In general, virtual assistants (VAs) are software agents that can perform tasks or services for an individual based on commands and questions. These Commands and questions are received by VA through text, voice (speech recognition) or images. The VAs usage increased dramatically in the last three years and many products, using specifically email and voice interfaces, entered the market. While Apple and Google installed bases of users on their smartphones, Microsoft installed Windows-based personal computers, smartphones and smart speakers, Amazon installed base for smart speakers only, and Conversica engagements based on email and sms. In this assignment, I will focus on one of the speech recognition “Virtual Assistant” services by Apple, branded as Siri. By analyzing how Siri works, I will try to explain how NLP can help in converting human commands to actionable tasks by machines.

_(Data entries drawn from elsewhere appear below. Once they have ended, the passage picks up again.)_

(* ===== verification/AccountsSafety.v ===== *)
(** * Properties of the account endpoints

    Signing in, registering, resetting a password, the operations that ask for
    the password again, connections and deletion. *)
From S2P Require Import Prelude RustStr External Instances Database Samples Tokens Permissions Policies AuthTypes Signer Ucan HttpRpc OAuthRepo Users UsersSafety OAuth OAuthSafety WorkQueue Queues RateLimit Tenant Nip98 Accounts AccountKeys.

Section inversion.
Context `{HN : Nostr, HC : !NostrCrypto, HS : !Serde, HX : !Secrets, HB : Bcrypt, HD : Digests, HE : !Encodings,
          HV : !HttpEvents, HU : UcanLib, HM : !UcanMint, HL : UrlLib, HUni : Unicode, HI : Ipv6, HCh : Channel,
          HLS : LoginSerde, HBe : !Bech32}.

(** ** Inverting handlers *)
Lemma lift_account_ok {A} (r : result A AccountError) s s' a :
  lift_account r s = (s', Ok a) -> s' = s /\ r = Ok a.
Proof. unfold lift_account, se_lift. intros [= <- H]. by apply map_err_ok in H. Qed.

Lemma on_repo_ok {A} (f : Db -> Db * result A RepositoryError) s s' a :
  on_repo f s = (s', Ok a) -> exists d, f (ac_db s) = (d, Ok a) /\ s' = set_ac_db d s.
Proof. unfold on_repo. destruct (f (ac_db s)) as [d r]. intros [= <- H]. apply map_err_ok in H as ->. eauto. Qed.

Lemma read_repo_ok {A} (f : Db -> result A RepositoryError) s s' a :
  read_repo f s = (s', Ok a) -> s' = s /\ f (ac_db s) = Ok a.
Proof. unfold read_repo. intros [= <- H]. by apply map_err_ok in H. Qed.

End inversion.

Ltac ac_inv :=
  repeat match goal with
  | H : se_bind _ _ _ = (_, Ok _) |- _ => apply se_bind_ok in H as (? & ? & ? & ?)
  | H : lift_account _ _ = (_, Ok _) |- _ => apply lift_account_ok in H as [-> H]
  | H : read_repo _ _ = (_, Ok _) |- _ => apply read_repo_ok in H as [-> H]
  | H : on_repo _ _ = (_, Ok _) |- _ => apply on_repo_ok in H as (? & H & ->)
  | H : read_db _ _ = (_, Ok _) |- _ => apply se_gets_ok in H as [-> H]
  | H : se_lift _ _ = (_, Ok _) |- _ => apply se_lift_ok in H as [-> H]
  | H : se_gets _ _ = (_, Ok _) |- _ => apply se_gets_ok in H as [-> H]
  | H : se_ret _ _ = (_, Ok _) |- _ => apply se_ret_ok in H as [-> H]
  | H : failed _ _ = (_, Ok _) |- _ => discriminate H
  | H : map_err _ _ = Ok _ |- _ => apply map_err_ok in H
  | H : ok_or _ _ = Ok _ |- _ => apply ok_or_ok in H
  end.

Section accounts_safety.
Context `{HN : Nostr, HC : !NostrCrypto, HS : !Serde, HX : !Secrets, HB : Bcrypt, HD : Digests, HE : !Encodings,
          HV : !HttpEvents, HU : UcanLib, HM : !UcanMint, HL : UrlLib, HUni : Unicode, HI : Ipv6, HCh : Channel,
          HLS : LoginSerde, HBe : !Bech32}.

Lemma user_keys_of_ok pubkey tenant_id s s' keys :
  user_keys_of pubkey tenant_id s = (s', Ok keys) ->
  s' = s /\ exists enc bytes, find_encrypted_key_for_tenant (ac_db s) pubkey tenant_id = Some enc /\
    km_decrypt enc = Ok bytes /\ sk_from_slice bytes = Ok keys.
Proof. unfold user_keys_of. intros H. ac_inv. subst. split; [done|]. eauto. Qed.
(** [C6] Only the owner deletes an account, and nothing keeps serving it: a request
    that deletes one came with a valid token of that account, signed by the
    account's own key or given to the first-party application; afterwards no user,
    key or authorization of the account is left, the cache of the HTTP endpoint
    has no handler of any of its bunkers, and the signer was told to drop each of
    them.  A request that fails changes nothing. *)
Theorem account_deletion_authorized now cfg tenant q s s' r :
  integrity (ac_db s) -> is_customer_tenant (ae_tenant (acf_auth cfg)) tenant = false ->
  delete_account now cfg tenant q s = (s', r) ->
  (is_ok r = false /\ s' = s) \/
  exists header t pubkey, deletion_header q = Ok header /\
    validate_ucan_token now (ae_server_nsec (acf_auth cfg)) header (tn_id tenant) = Ok t /\ may_delete t = Ok true /\
    pubkey = vt_user_pubkey t /\ pubkey ∉ user_keys (ac_db s') /\
    Forall (fun k => pk_user_pubkey k <> pubkey) (db_personal_keys (ac_db s')) /\
    Forall (fun a => oa_user_pubkey a <> pubkey) (rows (db_oauth_authorizations (ac_db s'))) /\
    (forall a k h, a ∈ rows (db_oauth_authorizations (ac_db s)) -> oa_user_pubkey a = pubkey ->
       rs_cache (os_rpc (ac_oauth s')) !! k = Some h -> ~ handler_of (oa_bunker_public_key a) h) /\
    (cfg_auth_tx (acf_oauth cfg) = true -> forall a, a ∈ rows (db_oauth_authorizations (ac_db s)) ->
       oa_user_pubkey a = pubkey -> Remove (oa_bunker_public_key a) ∈ os_sent (ac_oauth s')).
Proof.
  intros Hd Hc H. unfold delete_account in H. ask H hdr. ask H t. ask H allowed.
  apply se_lift_ok in Hx as [_ Hx]. apply map_err_ok in Hx. apply se_lift_ok in Hx0 as [_ Hx0]. apply map_err_ok, map_err_ok in Hx0.
  apply se_lift_ok in Hx1 as [_ Hx1]. apply map_err_ok in Hx1. destruct allowed; [|left; by injection H as <- <-].
  simpl in H. rewrite Hc in H. unfold se_bind at 1 in H.
  destruct (repo_delete_account (vt_user_pubkey t) (tn_id tenant) (ac_db s)) as [d [res|e]] eqn:Hrun.
  2: { left. apply atomically_err in Hrun as ->. injection H as <- <-. split; [done | by destruct s as [[[] ?] ? ? ?]]. }
  right. cbn [map_err] in H. unfold se_bind in H. destruct (unload_bunkers_ok cfg (bunker_pubkeys res) (set_ac_db d s)) as [s2 Hul].
  rewrite Hul in H. injection H as <- _. apply unload_bunkers_run in Hul as (Hdb & Hcache & Hsent).
  change (ac_db (set_ac_db ?d ?s)) with d in Hdb. change (ac_oauth (set_ac_db ?d ?s)) with (set_os_db d (ac_oauth s)) in *.
  simpl in Hcache, Hsent.
  pose proof (delete_account_facts _ _ _ _ _ Hd Hrun) as (Hgone & Hk & Ha & Hb). rewrite Hdb.
  do 3 eexists. split; [eassumption|]. split; [eassumption|]. split; [done|]. split; [reflexivity|].
  split; [done|]. split; [done|]. split; [done|]. split.
  - intros a k h Hin E Hlook. rewrite Hcache in Hlook. apply invalidate_bunkers_gone in Hlook as [_ Hf].
    rewrite Forall_forall in Hf. apply Hf. by apply Hb.
  - intros Htx a Hin E. rewrite Hsent by done. apply elem_of_app. right. apply list_elem_of_fmap. eexists. split; [reflexivity|].
    by apply Hb.
Qed.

Siri is a speech-activated virtual assistant software that can interpret human speech and respond via synthesized voice. “The assistant uses voice queries, gesture based control, focus-tracking and a natural-language user interface to answer questions, make recommendations, and perform actions. Siri Does this through delegating requests to a set of internet services. The software adapts to users’ individual language usages, searches, and preferences, with continuing use. Similar to other speech- activated virtual assistants, Siri uses speech recognition and natural language processing (NLP) to receive, process and answer questions or implement demands. In what follows, I will try to analyze how this system works.
As mentioned before, NLP and speech recognition are the foundations of virtual assistant design. There are four main tasks that make this system process voice inputs into voice outputs. The process starts with converting a voice input (question or command) into text- interpreting text- taking a decision- converting text to speech out. This cycle repeats as much as the user continues asking or commanding the system. In more technical terms. Virtual assistant (Siri) receives the user’s voice input using a microphone. Speech recognition then uses NLP to encode voice input and convert it into recognizable computer data. Linking speech recognition to complex NLP helps the software to figure out what the user says, means, and what wants to happen. The software connects with a third party to make a decision and implements the user’s command (take action) or answer the user’s question by decoding the answer into recognizable computer data, to be then sent out as a speech sound output in Siri’s speaker. The following diagram illustrates the many levels that Siri’s complex system consists of.
Using virtual assistants already has and will have in the future many useful applications. Especially when it comes to medical applications and dealing with physically challenged individuals. However, the psychological effects derived from the emotional bonds that users could form with the future generations of Siri and similar VAs is alarming. Watching the controversial movie Her and reading about Gatebox made me deeply think of the future social and psychological impact of virtual assistants on the human race. Raising awareness about the design principles of VAs will definitely mitigate illusions and hypes created by marketing campaigns by companies for their VAs. Revealing the layers of this innovative system validates what Boris Katz said “current AI techniques aren’t enough to make Siri or Alexa truly smart.”